Source : http://www.lepoint.fr/monde/festival-d-homophobie-en-haiti-01-10-2016-2072836_24.php

La première édition du festival LGBT "MassiMadi" à Port-au-Prince a été annulée. Graves menaces autour d’un non-dit, à tout le moins d’un mal-dit.

Par Valérie Marin la Meslée

Publié le 01/10/2016 à 18:00 | Le Point.fr

Dans sa lettre d’information du 22 septembre la Fokal (Fondation Connaissance et liberté, surnommée le petit Beaubourg haïtien et poumon de culture et de libre expression à Port-au-Prince) l’annonçait en ces termes : « La première édition haïtienne du festival MassiMadi se déroule à Fokal, à l’Institut français en Haïti, à la Cinémathèque et au café Paradox à Pétion-Ville du 27 au 30 septembre 2016. L’événement est proposé par l’association Kouraj ». Un événement relayé par les médias, dont RFI.

Mais voilà : face au tollé dans les milieux politiques et au sein de la population, une première mesure est prise dès avant l’ouverture de la manifestation : « Ayant reçu de graves menaces, la Fokal a pris la décision de ne plus accueillir des activités prévues dans le cadre du festival MassiMadi (projections, conférences et débats) qui devaient se dérouler le jeudi 29 septembre dans ses locaux. » Deux jours plus tard, Fokal décide « de suspendre les services de la fondation au public et lecteurs, jusqu’à nouvel ordre » pour cause d’insécurité. Pour autant, « la Fokal réitère son engagement à demeurer un espace inclusif de débats et de promotion du dialogue, dans la perspective de la construction d’une Haïti respectueuse des droits et libertés individuelles et collectives, notamment la liberté d’expression et d’association ».

« Mousquetaires de la bonne moralité »

Depuis, les expressions de soutien fusent de toutes parts. Une pétition est en préparation. Le collectif de jeunes photographes haïtiens K2 publie une déclaration : « Kolektif 2D condamne les menaces et appels à la violence proférés contre la Fokal au cours des événements récents. La démocratie et l’État de droit supposent d’autres dialectiques, malheureusement très peu exploitées dans cette affaire. Solidarité à toute l’équipe de cette institution qui, depuis plus de 20 ans, œuvre pour le respect des droits et libertés en Haïti. » De son côté, dans une note, l’ambassade des États-Unis en Haïti « condamne la discrimination, l’intimidation et les menaces de violence de toutes sortes ».
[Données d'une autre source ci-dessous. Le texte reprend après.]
(** The dictionary returned for a map with a valid sample, field by
    field. *)
Lemma analyze_depth_quality_stats (dm : DepthMap) :
  Exists (fun d => 0 < d) (concat dm) ->
  exists (log : list QualityLine) (i : nat) (left_edge right_edge : Q),
    analyze_depth_quality np_sqrt Sobel (Some dm)
    = Ok (log,
          Some {| valid_ratio :=
                    Fin (inject_Z (Z.of_nat
                                     (count_true (map valid (concat dm))))
                         / inject_Z (Z.of_nat (length (concat dm))) * 100);
                  min_depth := Fin (Qmin_of (valid_depths dm));
                  max_depth := Fin (Qmax_of (valid_depths dm));
                  mean_depth := Fin (Qmean (valid_depths dm));
                  std_depth := Fin (np_sqrt (Qvar (valid_depths dm)));
                  peak_depth := Fin ((left_edge + right_edge) / 2) |})
    /\ (i < 50)%nat
    /\ snd (np_histogram (valid_depths dm) 50) !! i = Some left_edge
    /\ snd (np_histogram (valid_depths dm) 50) !! S i = Some right_edge.
Proof.
  intros Hvalid.
  pose proof (count_true_valid_some _ Hvalid) as Hn.
  pose proof (valid_depths_nonempty dm Hvalid) as Hvd.
  assert (Htotal : length (concat dm) <> O).
  { pose proof (count_true_le (map valid (concat dm))) as Hle.
    rewrite length_map in Hle. lia. }
  destruct (Histogram.np_histogram_shape (valid_depths dm) 50)
    as (Hlen_hist & Hlen_bins & _).
  destruct (np_argmax_spec (fst (np_histogram (valid_depths dm) 50)))
    as (i & c & Harg & Hi & _ & _).
  { intros H. rewrite H in Hlen_hist. discriminate Hlen_hist. }
  pose proof (lookup_lt_Some _ _ _ Hi) as Hi50. rewrite Hlen_hist in Hi50.
  destruct (lookup_lt_is_Some_2 (snd (np_histogram (valid_depths dm) 50)) i)
    as [left_edge Hleft]; [rewrite Hlen_bins; lia |].
  destruct (lookup_lt_is_Some_2 (snd (np_histogram (valid_depths dm) 50))
              (S i)) as [right_edge Hright]; [rewrite Hlen_bins; lia |].
  unfold analyze_depth_quality.
  rewrite (proj2 (Nat.eqb_neq _ _) Hn).
  fold (valid_depths dm).
  rewrite (np_min_of _ Hvd), (np_max_of _ Hvd), (np_mean_Fin _ Hvd),
    (np_std_Fin np_sqrt _ Hvd).
  cbn [mbind result_bind].
  rewrite (surjective_pairing (np_histogram (valid_depths dm) 50)).
  rewrite Harg. cbn [mbind result_bind].
  unfold index. rewrite Nat.add_1_r, Hleft, Hright.
  cbn [mbind result_bind].
  unfold of_nat, np_div, np_mul. rewrite (inject_nat_nonzero _ Htotal).
  eexists _, i, left_edge, right_edge. repeat split; try assumption.
Qed.
(** Backward anchor: the walk goes from [l] down to [stop], exclusive. *)
Lemma calculateRenderedColumnRange_backward state columnAnchor l :
  ~ degenerate state ->
  clampedLastIndex state columnAnchor = Some l -> 0 <= l ->
  let columns := scrollableColumns (columnWidths state) in
  let available := availableScrollWidth (columnWidths state) in
  exists state' stop,
    let total := spanWidth columns (stop + 1) (l + 1) in
    let first := Z.min l (if stop =? l then l else stop + 1) in
    calculateRenderedColumnRange state columnAnchor =
      Some (set_columnSpan first (l + 1) (Z.min (available - total) 0) state',
            {| endBufferCol := l + 1; endViewportCol := l + 1;
               firstBufferCol := first; firstViewportCol := first |}) /\
    sameButTree state state' /\
    -1 <= stop <= l /\
    (stop = -1 \/ available <= total) /\
    (forall j, stop < j <= l -> spanWidth columns (j + 1) (l + 1) < available) /\
    walkViewport (S (Z.to_nat (columnCountOf state))) (columnCountOf state) available (-1)
                 state l l 0
      = Some (state', (if stop =? l then l else stop + 1), total).
Proof.
  intros Hnd Hl Hl0 columns available.
  assert (Hcount : 0 < columnCountOf state).
  { unfold degenerate in Hnd. unfold columnCountOf in *. lia. }
  pose proof (clampedLastIndex_below _ _ _ Hl Hcount) as Hlt.
  destruct (walkViewport_backward (columnLayout state) (S (Z.to_nat (columnCountOf state)))
              state l l 0 eq_refl) as (state' & stop & Hrun & Hsame & Hstop & Hexit & Hcont).
  { unfold columnCountOf, columnWidths in Hlt. lia. }
  { lia. }
  exists state', stop. simpl.
  split; [|split; [done|split; [done|split; [|split]]]].
  - unfold calculateRenderedColumnRange.
    fold (columnCountOf state).
    destruct ((availableScrollWidth (columnWidths state) =? 0) || (columnCountOf state =? 0))
      eqn:E; [apply degenerate_test in E; done|].
    unfold clampedLastIndex in Hl. rewrite Hl. simpl.
    unfold columnCountOf, columnWidths in *. rewrite Hrun. simpl.
    unfold bufferColumnCount.
    set (first := Z.min l (if stop =? l then l else stop + 1)).
    replace (Z.to_nat (first - Z.max (first - 0) 0)) with 0%nat by lia.
    simpl.
    replace (Z.to_nat (Z.min (Z.max l (if stop =? l then l else stop + 1) + 1 + 0)
                             (Z.of_nat (length (scrollableColumns (columnLayout state))))
                       - (Z.max l (if stop =? l then l else stop + 1) + 1)))
      with 0%nat by lia.
    simpl.
    assert (Hmax : Z.max l (if stop =? l then l else stop + 1) = l)
      by (destruct (Z.eqb_spec stop l); lia).
    rewrite Hmax.
    replace (Z.min (l + 1 + 0) (Z.of_nat (length (scrollableColumns (columnLayout state)))))
      with (l + 1) by lia.
    replace (Z.max (first - 0) 0) with first by (subst first; destruct (Z.eqb_spec stop l); lia).
    done.
  - unfold spanWidth, available, columns, columnWidths. destruct Hexit; [by left|right; lia].
  - intros j Hj. specialize (Hcont j Hj). unfold spanWidth, available, columns, columnWidths. lia.
  - unfold spanWidth, available, columns, columnCountOf, columnWidths in *. rewrite Hrun. done.
Qed.

(** Forward anchor: the walk goes from [i] up to [stop], exclusive. *)
Lemma calculateRenderedColumnRange_forward state columnAnchor i o :
  ~ degenerate state ->
  clampedLastIndex state columnAnchor = None ->
  firstIndex columnAnchor = Some i -> firstOffset columnAnchor = Some o -> 0 <= i ->
  let columns := scrollableColumns (columnWidths state) in
  let available := availableScrollWidth (columnWidths state) in
  exists state' stop,
    let last := Z.max i (if stop =? i then i else stop - 1) in
    calculateRenderedColumnRange state columnAnchor =
      Some (set_columnSpan i (last + 1) o state',
            {| endBufferCol := last + 1; endViewportCol := last + 1;
               firstBufferCol := i; firstViewportCol := i |}) /\
    sameButTree state state' /\
    i <= stop <= columnCountOf state /\
    (stop = columnCountOf state \/ available <= o + spanWidth columns i stop) /\
    (forall j, i <= j < stop -> o + spanWidth columns i j < available).
Proof.
  intros Hnd Hl Hi Ho Hi0 columns available.
  pose proof (clampedLastIndex_forward _ _ _ Hl Hi) as Hlt.
  destruct (walkViewport_forward (columnLayout state) (S (Z.to_nat (columnCountOf state)))
              state i i o eq_refl) as (state' & stop & Hrun & Hsame & Hstop & Hexit & Hcont).
  { unfold columnCountOf, columnWidths in Hlt. lia. }
  { unfold columnCountOf, columnWidths in *. lia. }
  exists state', stop. simpl.
  split; [|split; [done|split; [done|split; [done|done]]]].
  unfold calculateRenderedColumnRange.
  fold (columnCountOf state).
  destruct ((availableScrollWidth (columnWidths state) =? 0) || (columnCountOf state =? 0))
    eqn:E; [apply degenerate_test in E; done|].
  unfold clampedLastIndex in Hl. rewrite Hl, Hi, Ho. simpl.
  unfold columnCountOf, columnWidths in *. rewrite Hrun. simpl.
  unfold bufferColumnCount.
  assert (Hmin : Z.min i (if stop =? i then i else stop - 1) = i)
    by (destruct (Z.eqb_spec stop i); lia).
  rewrite Hmin.
  replace (Z.to_nat (i - Z.max (i - 0) 0)) with 0%nat by lia.
  simpl.
  set (last := Z.max i (if stop =? i then i else stop - 1)).
  replace (Z.to_nat (Z.min (last + 1 + 0)
                           (Z.of_nat (length (scrollableColumns (columnLayout state))))
                     - (last + 1)))
    with 0%nat by lia.
  simpl.
  replace (Z.min (last + 1 + 0) (Z.of_nat (length (scrollableColumns (columnLayout state)))))
    with (last + 1) by (subst last; destruct (Z.eqb_spec stop i); lia).
  replace (Z.max (i - 0) 0) with i by lia.
  done.
Qed.
(** C10. [check] off does not silence a missing binary: when the program
    cannot be found, [_run] called with [check] off raises an error whose
    message carries the binary path that was tried and the installation
    hint, and so does [version]. *)
Theorem run_not_found_raises {rt : Runtime} (self : Trainctl.t) (w : World) :
  (forall args,
     run_process w (Trainctl.command self args) = NotFound ->
     exists msg,
       Trainctl._run self args false w =
         (log_spawn w (Trainctl.command self args),
          Raise (TrainctlError msg)) /\
       contains (Trainctl.binary self) msg /\
       contains "Install with: cargo install --path ." msg) /\
  (run_process w (Trainctl.command self ["--version"]) = NotFound ->
   exists msg,
     Trainctl.version self w =
       (log_spawn w (Trainctl.command self ["--version"]),
        Raise (TrainctlError msg)) /\
     contains (Trainctl.binary self) msg /\
     contains "Install with: cargo install --path ." msg).
Proof.
  assert (H : forall args,
             run_process w (Trainctl.command self args) = NotFound ->
             exists msg,
               Trainctl._run self args false w =
                 (log_spawn w (Trainctl.command self args),
                  Raise (TrainctlError msg)) /\
               contains (Trainctl.binary self) msg /\
               contains "Install with: cargo install --path ." msg).
  { intros args Hrun.
    eexists; split; [exact (run_not_found self args w false Hrun)|].
    split.
    - apply contains_middle.
    - rewrite <- !append_assoc. apply contains_end. }
  split; [exact H | exact (H ["--version"])].
Qed.

Lemma run_not_found_raises_witness :
  let self := Trainctl.mk "/opt/bin/trainctl" "json" in
  let w := Sample.world NotFound in
  run_process w (Trainctl.command self ["--version"]) = NotFound /\
  Trainctl.version (rt := Sample.runtime) self w =
    (log_spawn w ["/opt/bin/trainctl"; "--version"; "--output"; "json"],
     Raise (TrainctlError
              ("trainctl binary not found: /opt/bin/trainctl" ++ nl ++
               "Install with: cargo install --path ."))) /\
  exists msg,
    Trainctl.version (rt := Sample.runtime) self w =
      (log_spawn w (Trainctl.command self ["--version"]),
       Raise (TrainctlError msg)) /\
    contains "/opt/bin/trainctl" msg /\
    contains "Install with: cargo install --path ." msg.
Proof.
  cbv zeta.
  split; [reflexivity|].
  split; [reflexivity|].
  apply (proj2 (run_not_found_raises (rt := Sample.runtime)
                  (Trainctl.mk "/opt/bin/trainctl" "json")
                  (Sample.world NotFound))).
  reflexivity.
Defined.

(** The scenario of the specification, message in full. *)
Example quota_exceeded_message :
  snd (ResourceCommands.list (rt := Sample.runtime)
         (Trainctl.mk "trainctl" "json") (Some "aws") false (Some 5%Z)
         (Sample.world (Exited 1 "" "quota exceeded"))) =
  Raise (TrainctlError
           ("trainctl command failed: quota exceeded" ++ nl ++
            "Command: trainctl resources list --platform aws --limit 5 " ++
            "--output json")).
Proof. reflexivity. Qed.

(** ** Command construction *)

(** C5. [resources.list(platform="aws", limit=5)] builds the argument list
    [resources list --platform aws --limit 5], in that order, and under the
    JSON format the command line that is run is the binary, that list, and
    the pair [--output json] at the end. *)
Theorem resources_list_aws_5 {rt : Runtime} (self : Trainctl.t) (w : World) :
  Trainctl.output_format self = "json" ->
  ResourceCommands.list_args (Some "aws") false (Some 5%Z) =
    ["resources"; "list"; "--platform"; "aws"; "--limit"; "5"] /\
  spawned (fst (ResourceCommands.list self (Some "aws") false (Some 5%Z) w)) =
    (spawned w ++
     [Trainctl.binary self ::
      ["resources"; "list"; "--platform"; "aws"; "--limit"; "5"] ++
      ["--output"; "json"]])%list.
Proof.
  intros Hfmt. split; [reflexivity|].
  unfold ResourceCommands.list. rewrite run_spawns.
  unfold Trainctl.command. now rewrite Hfmt.
Qed.

Lemma resources_list_aws_5_witness :
  let self := Trainctl.mk "trainctl" "json" in
  let w := Sample.world (Exited 0 "[]" "") in
  Trainctl.output_format self = "json" /\
  spawned (fst (ResourceCommands.list (rt := Sample.runtime) self
                  (Some "aws") false (Some 5%Z) w)) =
  [["trainctl"; "resources"; "list"; "--platform"; "aws"; "--limit"; "5";
    "--output"; "json"]].
Proof.
  cbv zeta.
  split; [reflexivity|].
  apply (proj2 (resources_list_aws_5 (rt := Sample.runtime)
                  (Trainctl.mk "trainctl" "json")
                  (Sample.world (Exited 0 "[]" "")) eq_refl)).
Defined.

Lemma extend_if_falsy {A} (truthy : A -> bool) (opt : option A)
    (extra : A -> list string) (args : list string) :
  truthy_opt truthy opt = false -> extend_if truthy opt extra args = args.
Proof.
  destruct opt as [a|]; simpl; [|reflexivity].
  now intros ->.
Qed.

Lemma extend_if_keep_truthy {A} (truthy : A -> bool) (opt : option A)
    (extra : A -> list string) (args : list string) :
  extend_if truthy (keep_truthy truthy opt) extra args =
  extend_if truthy opt extra args.
Proof.
  destruct opt as [a|]; simpl; [|reflexivity].
  destruct (truthy a) eqn:E; simpl; [now rewrite E | reflexivity].
Qed.

(** C8. An optional parameter that is given a false value is handled as if
    it were not given, because every builder tests its optional parameters
    by truth value: whatever the call, the list is the one built with each
    false-valued optional left out. Parameter by parameter, a zero or
    negative-zero [spot_max_price], an empty [ami_id], [project_name],
    [data_s3] or [platform], an empty [args] and a zero [limit] build the
    list of the call without that parameter; so [limit=0],
    [spot_max_price=0.0] and [args=[]], the other optional parameters at
    their defaults, give lists with no [--limit], [--spot-max-price] or
    [--]. *)
Theorem falsy_optional_as_unset {rt : Runtime} :
  (forall c, build_args c = build_args (without_falsy c)) /\
  (forall instance_type spot ami_id project_name,
     AWSCommands.create_instance_args instance_type spot (Some 0%float)
                                      ami_id project_name =
     AWSCommands.create_instance_args instance_type spot None
                                      ami_id project_name) /\
  (forall instance_type spot ami_id project_name,
     AWSCommands.create_instance_args instance_type spot (Some (-0)%float)
                                      ami_id project_name =
     AWSCommands.create_instance_args instance_type spot None
                                      ami_id project_name) /\
  (forall instance_type spot spot_max_price project_name,
     AWSCommands.create_instance_args instance_type spot spot_max_price
                                      (Some "") project_name =
     AWSCommands.create_instance_args instance_type spot spot_max_price
                                      None project_name) /\
  (forall instance_type spot spot_max_price ami_id,
     AWSCommands.create_instance_args instance_type spot spot_max_price
                                      ami_id (Some "") =
     AWSCommands.create_instance_args instance_type spot spot_max_price
                                      ami_id None) /\
  (forall instance_id script sync_code project_name args,
     AWSCommands.train_args instance_id script (Some "") sync_code
                            project_name args =
     AWSCommands.train_args instance_id script None sync_code
                            project_name args) /\
  (forall instance_id script data_s3 sync_code args,
     AWSCommands.train_args instance_id script data_s3 sync_code
                            (Some "") args =
     AWSCommands.train_args instance_id script data_s3 sync_code
                            None args) /\
  (forall instance_id script data_s3 sync_code project_name,
     AWSCommands.train_args instance_id script data_s3 sync_code project_name
                            (Some []) =
     AWSCommands.train_args instance_id script data_s3 sync_code project_name
                            None) /\
  (forall detailed limit,
     ResourceCommands.list_args (Some "") detailed limit =
     ResourceCommands.list_args None detailed limit) /\
  (forall platform detailed,
     ResourceCommands.list_args platform detailed (Some 0%Z) =
     ResourceCommands.list_args platform detailed None) /\
  ResourceCommands.list_args None false (Some 0%Z) = ["resources"; "list"] /\
  (forall instance_type,
     AWSCommands.create_instance_args instance_type false (Some 0%float)
                                      None None =
     ["aws"; "create"; "--instance-type"; instance_type]) /\
  (forall instance_id script,
     AWSCommands.train_args instance_id script None false None (Some []) =
     ["aws"; "train"; instance_id; script]).
Proof.
  split.
  - intros c; destruct c; simpl; try reflexivity;
      unfold AWSCommands.create_instance_args, AWSCommands.train_args,
        ResourceCommands.list_args;
      now rewrite !extend_if_keep_truthy.
  - repeat split; intros; reflexivity.
Qed.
L’annonce de cette première édition haïtienne a fait ruer dans les brancards certaines personnalités politiques. Le sénateur Renel Sénatus et le commissaire du gouvernement Danton Léger se sont illustrés comme le duo de choc prêt à tout pour interdire la manifestation. En « mousquetaires de la bonne moralité », comme le titre l’agence d’informations Loop Haïti.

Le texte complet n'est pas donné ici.